I will also borrow from Gissing the idea of distancing myself a bit from the material. There is a great deal of Gissing in Ryecroft but there is also a good deal of invention. For one thing, Gissing spent his last days in the French countryside, not the English, and George Gissing was a more successful writer. I’m not, at the moment, familiar enough with the life of Gissing to know just how much of Ryecroft is invention. I suspect in my prose there will be more of me than there is of him in Ryecroft, but I know that I will follow Gissing in his pleasant fantasy.


This fantasy of long delayed financial independence and freedom is the heart of the appeal (as least to me) of the book. This is like contemplating winning the lotto, imagining what you would do if, late in life when you are too old to start any big new projects, you suddenly had the privilege of living however you pleased.


One other thing before I begin. While I am “publishing” this in blog form, I can’t imagine that there is really an audience for it. I aim to be supremely self indulgent as I assume I am my only audience. You, should anyone ever stumble upon this, are hereby warned.

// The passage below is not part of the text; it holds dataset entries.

(* ===== verification/ComputeClient.v ===== *)
(** * The client of the compute service (src/pkg/oci/client/compute.go)

    Instances and their VNICs over the class [ComputeSdk]. *)
From stdpp Require Import base tactics list gmap sets strings.
From Stdlib Require Import Ascii.
From S2P Require Import Prelude GoStrings Types ClientErrors ClientCalls LoadBalancer NetworkingClient.

(** ** Types of the SDK *)

(** [core.Instance]. *)
Record CoreInstance := {
  ci_Id : option string;
  ci_CompartmentId : option string;
  ci_DisplayName : option string;
  ci_AvailabilityDomain : option string;
  ci_FaultDomain : option string;
  ci_Region : option string;
  ci_Shape : option string;
  ci_LifecycleState : string;
  ci_FreeformTags : option (gmap string string);
  ci_DefinedTags : option (gmap string (gmap string string));
}.

Record VnicAttachment := {
  vat_Id : option string;
  vat_InstanceId : option string;
  vat_VnicId : option string;
  vat_LifecycleState : string;
}.

Record UpdateInstanceDetails := {
  uid_FreeformTags : gmap string string;
  uid_DefinedTags : gmap string (gmap string string);
}.

(** Listings by compartment, and by availability domain, name or instance if given. *)
Class ComputeSdk (W : Type) := {
  csdk_GetInstance : string → M W CoreInstance;
  csdk_ListInstances : string → option string → option string → option string → M W (list CoreInstance * option string);
  csdk_ListVnicAttachments : string → option string → option string → M W (list VnicAttachment * option string);
  csdk_UpdateInstance : option string → UpdateInstanceDetails → M W CoreInstance;
}.

Definition VnicAttached : string := "ATTACHED".

Definition IsInstanceInTerminalState (i : CoreInstance) : bool :=
  bool_decide (ci_LifecycleState i = "TERMINATED" ∨ ci_LifecycleState i = "TERMINATING").
Definition IsInstanceInStoppedState (i : CoreInstance) : bool :=
  bool_decide (ci_LifecycleState i = "STOPPED" ∨ ci_LifecycleState i = "STOPPING").
Definition getNonTerminalInstances (instances : list CoreInstance) : list CoreInstance :=
  filter (λ i, IsInstanceInTerminalState i = false) instances.

(** The VNIC of an attachment in use; the id of one that is skipped is read for the log. *)
Definition attached_vnic (a : VnicAttachment) : outcome (option string) :=
  if decide (vat_LifecycleState a ≠ VnicAttached) then _ ← deref (vat_Id a); mret None
  else match vat_VnicId a with
       | Some id => mret (Some id)
       | None => _ ← deref (vat_Id a); mret None
       end.

(** Whether a VNIC has the name of the node, as an address or as a prefix. *)
Definition vnic_of_node (nodeName : string) (v : CoreVnic) : bool :=
  bool_decide (cv_PublicIp v = Some nodeName) || bool_decide (vnic_PrivateIp (cv_vnic v) = Some nodeName) ||
  bool_decide (head (vnic_Ipv6Addresses (cv_vnic v)) = Some (replace_byte "-" ":" nodeName)) ||
  match cv_HostnameLabel v with Some h => bool_decide (h ≠ "") && HasPrefix nodeName h | None => false end.

Section client.
Context {W : Type} `{!ComputeSdk W, !NetworkSdk W, !Limits W, !Store W CoreSubnet}.

(** ** Instances *)

Definition GetInstance (id : string) : M W CoreInstance := limited false "GetInstance" (csdk_GetInstance id).

Definition ListInstancesByCompartmentAndAD (fuel : nat) (compartmentID availabilityDomain : string) : M W (list CoreInstance) :=
  all_pages fuel "ListInstances" (csdk_ListInstances compartmentID (Some availabilityDomain) None).

Definition getInstanceByDisplayName (fuel : nat) (compartmentID displayName : string) : M W CoreInstance :=
  instances ← pages fuel (λ page, limited false "ListInstances" (csdk_ListInstances compartmentID None (Some displayName) page))
    (λ acc items, mret (inl (acc ++ getNonTerminalInstances items))) [] None;
  match instances with
  | [] => fail NotFoundErr
  | [i] => mret i
  | _ => fail (Errorf "too many instances returned for display name %q: %d" [displayName; Itoa (Z.of_nat (length instances))])
  end.

(** The request is not rate limited. *)
Definition UpdateInstance (instanceId : option string) (details : UpdateInstanceDetails) : M W CoreInstance :=
  csdk_UpdateInstance instanceId details.

(** ** VNICs *)

Definition listVNICAttachments (compartmentID : string) (instanceID page : option string)
    : M W (list VnicAttachment * option string) :=
  limited false "ListVnicAttachments" (csdk_ListVnicAttachments compartmentID instanceID page).

(** The first primary VNIC of the attachments. *)
Fixpoint primary_of (attachments : list VnicAttachment) : M W (option CoreVnic) :=
  match attachments with
  | [] => mret None
  | a :: attachments =>
      id ← lift (attached_vnic a);
      match id with
      | None => primary_of attachments
      | Some id =>
          vnic ← GetVNIC id;
          if decide (cv_IsPrimary vnic = Some true) then mret (Some vnic) else primary_of attachments
      end
  end.

Definition GetPrimaryVNICForInstance (fuel : nat) (compartmentID instanceID : string) : M W CoreVnic :=
  found ← pages fuel (listVNICAttachments compartmentID (Some instanceID))
    (λ _ items, r ← primary_of items; mret (match r with Some v => inr (Some v) | None => inl None end)) None None;
  match found with Some v => mret v | None => fail NotFoundErr end.

(** The VNICs that are not primary; a VNIC that does not say panics. *)
Fixpoint secondary_of (attachments : list VnicAttachment) (vnics : list CoreVnic) : M W (list CoreVnic) :=
  match attachments with
  | [] => mret vnics
  | a :: attachments =>
      id ← lift (attached_vnic a);
      match id with
      | None => secondary_of attachments vnics
      | Some id =>
          vnic ← GetVNIC id;
          primary ← lift (deref (cv_IsPrimary vnic));
          secondary_of attachments (if primary : bool then vnics else vnics ++ [vnic])
      end
  end.

Definition GetSecondaryVNICsForInstance (fuel : nat) (compartmentID instanceID : string) : M W (list CoreVnic) :=
  pages fuel (listVNICAttachments compartmentID (Some instanceID))
    (λ acc items, r ← secondary_of items acc; mret (inl r)) [] None.

(** ** Instances by node *)

(** The instance of one attachment, if it has the name of the node: the VNIC is in the VCN
    of the cluster and the instance is not terminal. *)
Definition instance_of_attachment (vcnID nodeName : string) (a : VnicAttachment) : M W (option (string * CoreInstance)) :=
  id ← lift (attached_vnic a);
  match id with
  | None => mret None
  | Some id =>
      vnic ← GetVNIC id;
      subnetId ← lift (deref (vnic_SubnetId (cv_vnic vnic)));
      subnet ← GetSubnet subnetId;
      vcn ← lift (deref (cs_VcnId subnet));
      if decide (vcn ≠ vcnID) then mret None else
      if vnic_of_node nodeName vnic then
        instanceId ← lift (deref (vat_InstanceId a));
        instance ← GetInstance instanceId;
        key ← lift (deref (ci_Id instance));
        mret (if IsInstanceInTerminalState instance then None else Some (key, instance))
      else mret None
  end.

(** An instance with several VNICs of the name is counted once. *)
Definition instances_of_node (vcnID nodeName : string) (instances : gmap string CoreInstance) (items : list VnicAttachment)
    : M W (gmap string CoreInstance) :=
  foldM (λ instances a,
    found ← instance_of_attachment vcnID nodeName a;
    mret (match found with Some (key, i) => <[key := i]> instances | None => instances end)) instances items.

(** First by display name; any error of that leads to the search by VNICs. *)
Definition GetInstanceByNodeName (fuel : nat) (compartmentID vcnID nodeName : string) : M W CoreInstance :=
  r ← try (getInstanceByDisplayName fuel compartmentID nodeName);
  match r with
  | inr instance => mret instance
  | inl _ =>
      instances ← pages fuel (listVNICAttachments compartmentID None)
        (λ acc items, r ← instances_of_node vcnID nodeName acc items; mret (inl r)) ∅ None;
      match map_to_list instances with
      | [] => fail NotFoundErr
      | [(_, instance)] => mret instance
      | _ => fail (Errorf "too many instances returned for node name %q: %d" [nodeName; Itoa (Z.of_nat (size instances))])
      end
  end.
End client.

(** The calls by which the load balancer controller finds subnets. *)
Definition network_subnets {W : Type} `{!ComputeSdk W, !NetworkSdk W, !Limits W, !Store W CoreSubnet} (fuel : nat) : SubnetClient W := {|
  LoadBalancer.GetSubnet id := s ← GetSubnet id; mret (cs_subnet s);
  LoadBalancer.GetSubnetFromCacheByIP ip := s ← GetSubnetFromCacheByIP ip; mret (cs_subnet <$> s);
  LoadBalancer.GetPrimaryVNICForInstance c i := v ← GetPrimaryVNICForInstance fuel c i; mret (Some (cv_vnic v));
|}.
(* ===== verification/CloudMemory.v ===== *)
(** * Compute, networking and nodes in memory

    A cloud that satisfies the laws of [NetworkingFacts], [InstancesFacts] and
    [NodeControllersFacts], and runs of the provider on it.  Its API server reads the text
    of a patch. *)
From stdpp Require Import base tactics list gmap sets strings.
From Stdlib Require Import Ascii.
From S2P Require Import Prelude GoStrings GoNet Types ClientErrors ClientCalls NetworkSecurityGroups SecurityListManager Annotations Spec LoadBalancer Handlers StorageClient StorageMemory FileStorage FileStorageMemory NetworkingClient ComputeClient NetworkingFacts Instances InstancesFacts NodeControllers NodeControllersFacts.

(** ** Reading a patch *)

(** The entries of the sections of a patch: what is between quotes, and what is between
    those.  An entry ends with a comma, with the next section or with the text. *)
Fixpoint patch_entries (section : string) (fields : list string) : option (list (string * (string * string))) :=
  match fields with
  | k :: _ :: v :: sep :: rest =>
      cons (section, (k, v)) <$>
        (if decide (sep = ",") then patch_entries section rest
         else if decide (sep = "},") then match rest with name :: _ :: rest => patch_entries name rest | _ => None end
         else Some [])
  | _ => None
  end.

Definition section_of (name : string) (entries : list (string * (string * string))) : list (string * string) :=
  (filter (λ e, e.1 = name) entries).*2.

A word on typeface and formatting. I will make Gissing’s prose look as much like the original as possible while “my” prose will look more modern. I will find some way to also distinguish material quoted from other sources... with either color or typeface or both. Because I find Gissing’s prose style strikingly odd, I will render in bold anything particularly puzzling, including phrases that baffle me or where he puts things in ways I can’t imagine anyone today copying. I will also include as many links, images, and the like as I can force Blogger to display.


Preface

The name of Henry Ryecroft never became familiar to what is called the reading public. A year ago obituary paragraphs in the literary papers gave such account of him as was thought needful: the date and place of his birth, the names of certain books he had written, an allusion to his work in periodicals, the manner of his death. At the time it sufficed... like other mortals, he had lived and laboured; like other mortals, he had entered into his rest. To me... fell the duty of examining Ryecroft's papers; and having, in the exercise of my discretion, decided to print this little volume, I feel that it requires a word or two of biographical complement, just so much personal detail as may point the significance of the self-revelation here made...


There follows a brief biography of a hard working but not very successful man of letters in the closing decades of the nineteenth-century.

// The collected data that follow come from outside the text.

(* ===== verification/LustreClient.v ===== *)
(** * The client of the Lustre service (src/pkg/oci/client/lustre.go)

    Lustre file systems and their work requests over the class [LustreSdk]. *)
From stdpp Require Import base tactics list gmap sets strings.
From S2P Require Import Prelude GoStrings ClientErrors ClientCalls NetworkingClient FileStorageClient.

(** ** Types of the SDK *)

Record LustreFileSystem := {
  lfs_Id : option string;
  lfs_LifecycleState : string;
  lfs_ManagementServiceAddress : option string;
  lfs_Lnet : option string;
  lfs_FileSystemName : option string;
  lfs_CapacityInGBs : option Z;
}.

Record LustreFileSystemSummary := { lsum_Id : option string }.
Record LustreWorkRequest := { lwr_Id : option string; lwr_OperationType : string }.
Record LustreWorkRequestError := { lwe_Message : option string }.

Record RootSquashConfiguration := {
  rsc_IdentitySquash : string;
  rsc_ClientExceptions : list string;
  rsc_SquashUid : option Z;
  rsc_SquashGid : option Z;
}.

Record CreateLustreFileSystemDetails := {
  lcd_DisplayName : string;
  lcd_CompartmentId : string;
  lcd_AvailabilityDomain : string;
  lcd_FileSystemName : string;
  lcd_CapacityInGBs : Z;
  lcd_SubnetId : string;
  lcd_PerformanceTier : string;
  lcd_RootSquash : RootSquashConfiguration;
  lcd_FreeformTags : option (gmap string string);
  lcd_DefinedTags : option (gmap string (gmap string string));
  lcd_KmsKeyId : option string;
  lcd_NsgIds : list string;
}.

(** Creation has a retry token; listings are by compartment, and by availability domain
    and name if given. *)
Class LustreSdk (W : Type) := {
  lsdk_Create : CreateLustreFileSystemDetails → string → M W LustreFileSystem;
  lsdk_Get : string → M W LustreFileSystem;
  lsdk_List : string → option string → option string → option string → M W (list LustreFileSystemSummary * option string);
  lsdk_Delete : string → M W ();
  lsdk_ListWorkRequests : string → string → option string → M W (list LustreWorkRequest * option string);
  lsdk_ListWorkRequestErrors : string → option string → M W (list LustreWorkRequestError * option string);
}.

Definition lustreDefaultCreateInterval : Z := 30.
Definition lustreDefaultDeleteInterval : Z := 45.

Section client.
Context {W : Type} `{!LustreSdk W, !Limits W}.

Definition CreateLustreFileSystem (details : CreateLustreFileSystemDetails) : M W LustreFileSystem :=
  writer_limited (RateLimitError false "CreateLustreFileSystem") (lsdk_Create details (lcd_DisplayName details)).
Definition GetLustreFileSystem (id : string) : M W LustreFileSystem := limited false "GetLustreFileSystem" (lsdk_Get id).
Definition DeleteLustreFileSystem (id : string) : M W () := limited true "DeleteLustreFileSystem" (lsdk_Delete id).

(** A filter that is given and not empty. *)
Definition given (s : string) : option string := if decide (s = "") then None else Some s.

Definition ListLustreFileSystems (fuel : nat) (compartmentID ad displayName : string) : M W (list LustreFileSystemSummary) :=
  all_pages fuel "ListLustreFileSystems" (lsdk_List compartmentID (given ad) (given displayName)).
Definition Lustre_ListWorkRequests (fuel : nat) (compartmentID resourceID : string) : M W (list LustreWorkRequest) :=
  all_pages fuel "ListWorkRequests" (lsdk_ListWorkRequests compartmentID resourceID).
Definition ListWorkRequestErrors (fuel : nat) (workRequestID : string) : M W (list LustreWorkRequestError) :=
  all_pages fuel "ListWorkRequestErrors" (lsdk_ListWorkRequestErrors workRequestID).

(** [wait.PollUntilContextCancel], which tries the condition at once: the error of the
    context is answered when it is done. *)
Fixpoint poll_context {A} (ticks : nat) (condition : M W (option A)) : M W A :=
  done ← condition;
  match done, ticks with
  | Some a, _ => mret a
  | None, 0 => fail DeadlineExceeded
  | None, S ticks => poll_context ticks condition
  end.
Definition PollUntilContextCancel {A} (ctx : context) (interval : Z) (condition : M W (option A)) : M W A := λ w,
  poll_context (ctx_ticks ctx interval w) condition w.

Definition lustre_active (fs : LustreFileSystem) : outcome bool :=
  let state := lfs_LifecycleState fs in
  if decide (state = Active) then mret true
  else if decide (state = Deleting ∨ state = Deleted ∨ state = Failed)
  then Err (Errorf "LustreFileSystem is in lifecycle state %q" [state])
  else mret false.
Definition AwaitLustreFileSystemActive (ctx : context) (id : string) : M W LustreFileSystem :=
  PollUntilContextCancel ctx lustreDefaultCreateInterval (poll_active (GetLustreFileSystem id) lustre_active).

(** A file system that is not found is deleted. *)
Definition lustre_deleted (id : string) : M W (option ()) :=
  r ← try (GetLustreFileSystem id);
  match r with
  | inl err => if IsNotFound (Some err) then mret (Some ()) else fail err
  | inr fs => mret (if decide (lfs_LifecycleState fs = Deleted) then Some () else None)
  end.
Definition AwaitLustreFileSystemDeleted (ctx : context) (id : string) : M W () :=
  PollUntilContextCancel ctx lustreDefaultDeleteInterval (lustre_deleted id).
End client.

At the age of fifty, just when his health had begun to fail and his energies to show abatement, Ryecroft had the rare good fortune to find himself suddenly released from toil, and to enter upon a period of such tranquility of mind and condition as he had never dared to hope...


The bequest, so popular with Victorian English writers as a sort of deus ex machina, suddenly ended Ryecroft's desperate striving (no Faustian connotation intended) and made him, for the first time, comfortable. (Perhaps I dismissed Faust a little too quickly. The best translation (by Margaret Fuller) I've found of the bargain in Goethe's Faust reads as follows:


 Canst thou by falsehood or by flattery

Make me one moment with myself at peace,

 Cheat me into tranquility? Come then

And welcome, life’s last day.

 Make me but to the moment say,

Oh, fly not yet, thou art so fair,

 Then let me perish, &c.


This book is the account of a previously striving writer (due to economic necessity, not because of Faust's existential reasons) finally savoring his moment of tranquility before he dies. You could see Ryecroft as a rebuke of Faustian striving. And I might as well add to this, already too long parenthetical, that both Faust and The Magic Mountain by Thomas Mann will come up more frequently in the posts to follow than you might expect.)

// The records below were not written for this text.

Lemma create_file_system_spec ctx n sc tags bytes w o w' :
  let c := lsp_CompartmentId sc in let ad := lsp_AvailabilityDomain sc in
  (∀ i, ¬ lustre_named c ad n (lustres w) i) → create_file_system ctx n sc tags bytes w = (o, w') →
  lustre_part c ad n w w' ∧ lustre_answer c ad n w' o.
Proof.
  intros c ad Hnone Hr. unfold create_file_system in Hr. cbv zeta in Hr.
  set (d := createLustreFilesystemRequest n sc tags _) in Hr.
  assert (∀ o1 w1, CreateLustreFileSystem d w = (o1, w1) →
    lustre_part c ad n w w1 ∧ ∀ fs, o1 = Ret fs → ∃ id w0, lfs_Id fs = Some id ∧ lustre_aged w0 w1 ∧ lustre_named c ad n (lustres w0) id) as Hcreate.
  { intros o1 w1 H1. unfold CreateLustreFileSystem, writer_limited in H1. destruct (lustre_limits w) as [_ Hlim].
    destruct (Writer_TryAccept w) as [[] w2]; simpl in Hlim; [|injection H1 as <- <-; by split; [left|]].
    destruct (lustre_Create_law _ _ _ _ _ H1) as [[Hag Hfs]|(w3 & id & r & Hag & Hnew & Hins & Hn & Hfs)].
    - split; [left; by trans w2|]. intros fs (id & Hid & Hn)%Hfs. eauto 10.
    - split; [|intros fs ?%Hfs; by exists id, w1]. right. exists w3, w1, id, r. assert (lustre_aged w w3) as [Hsub Hkeep] by (by trans w2).
      split_and!; try done. intros i (r' & Hr' & Hn'). apply (Hnone i). exists r'. split; [by eapply lookup_weaken|done]. }
  assert (∀ w1 w2, lustre_part c ad n w w1 → lustre_aged w1 w2 → lustre_part c ad n w w2) as Hthen.
  { intros w1 w2 [H1|(wa & wb & id & r & Ha & H1 & H2 & H3 & H4 & H5)] H; [left; by trans w1|right].
    exists wa, wb, id, r. split_and!; try done. by trans w1. }
  apply M_bind_cases in Hr as [(fs & w1 & Hc & Hr)|(o1 & Hc & Ho)].
  - apply report_Ret in Hc as [Hc|(e & w2 & _ & Hc)]; [|done]. apply Hcreate in Hc as [Hpart Hfs].
    destruct (Hfs fs eq_refl) as (id & w0 & Hid & Hag & Hn). rewrite Hid in Hr.
    rewrite lift_Ret_bind in Hr. eapply (await_answer c ad n) in Hr as [Ha1 Ha2]; [|done|by intros _]. split; [by eapply Hthen|done].
  - split; [|by intros v ->]. destruct (Hcreate _ _ (surjective_pairing _)) as [Hpart _]. destruct (CreateLustreFileSystem d w) as [o2 w2] eqn:E.
    assert (w' = w2) as -> by (unfold report, mbind, M_bind, try in Hc; rewrite E in Hc; by destruct o2; injection Hc as _ <-). done.
Qed.

Lemma recovered_inv {A} (c : M W A) w o w' : recovered c w = (o, w') → ∃ o1, c w = (o1, w') ∧ o ≠ Panic ∧ ∀ a, o = Ret a → o1 = Ret a.
Proof. unfold recovered. destruct (c w) as [[a|e|] w1]; intros [= <- <-]; eexists; split_and!; try done. Qed.

Lemma listed_empty c ad n w w' : lists_named c ad n w w' [] → ∀ i, ¬ lustre_named c ad n (lustres w') i.
Proof. intros [_ Hl] i (s & Hs & _)%Hl. by apply elem_of_nil in Hs. Qed.

Lemma lustre_part_after c ad n w w1 w' : lustre_aged w w1 → lustre_part c ad n w1 w' → lustre_part c ad n w w'.
Proof.
  intros Hag [H|(wa & wb & id & r & Ha & Hrest)]; [left; by trans w1|right]. exists wa, wb, id, r. split; [by trans w1|done].
Qed.

(** What a request does once the parameters are read and the listing is there. *)
Lemma provision_spec d fuel ctx req sc existing w w1 o w' :
  let c := lsp_CompartmentId sc in let ad := lsp_AvailabilityDomain sc in let n := lcr_Name req in
  lustre_aged w w1 → lists_named c ad n w w1 existing →
  match existing with
  | [] => create_file_system ctx n sc (lustre_merged_tags d sc) (lcr_RequiredBytes req)
  | [fs] => use_existing fuel ctx sc fs
  | _ => status AlreadyExists "Duplicate Lustre file systems with displayName %v exist" [n]
  end w1 = (o, w') →
  lustre_part c ad n w w' ∧ lustre_answer c ad n w' o.
Proof.
  intros c ad n Hag Hl Hr. destruct existing as [|s [|s2 l]].
  - apply create_file_system_spec in Hr as [Hp Ha]; [|by eapply listed_empty]. split; [by eapply lustre_part_after|done].
  - destruct (proj1 Hl s) as (id & Hid & Hn); [by left|]. eapply (use_existing_spec c ad n) in Hr as [Hg Ha]; [|done..].
    split; [|done]. left. by trans w1.
  - injection Hr as <- <-. split; [by left|by intros v].
Qed.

In a few weeks he quitted the London suburb where of late he had been living, and, turning to the part of England he loved best, he presently established himself in a cottage near Exeter, where with a rustic housekeeper to look after him, he was soon thoroughly at home.


He was a widower with a married daughter, but we will speak no more of that, as he never does.


It had always been his wish to die suddenly; he dreaded the thought of illness, chiefly because of the trouble it gives to others. On a summer evening, after a long walk in very hot weather, he lay down upon the sofa in his study, and there -- as his calm face declared -- passed from slumber into the great silence.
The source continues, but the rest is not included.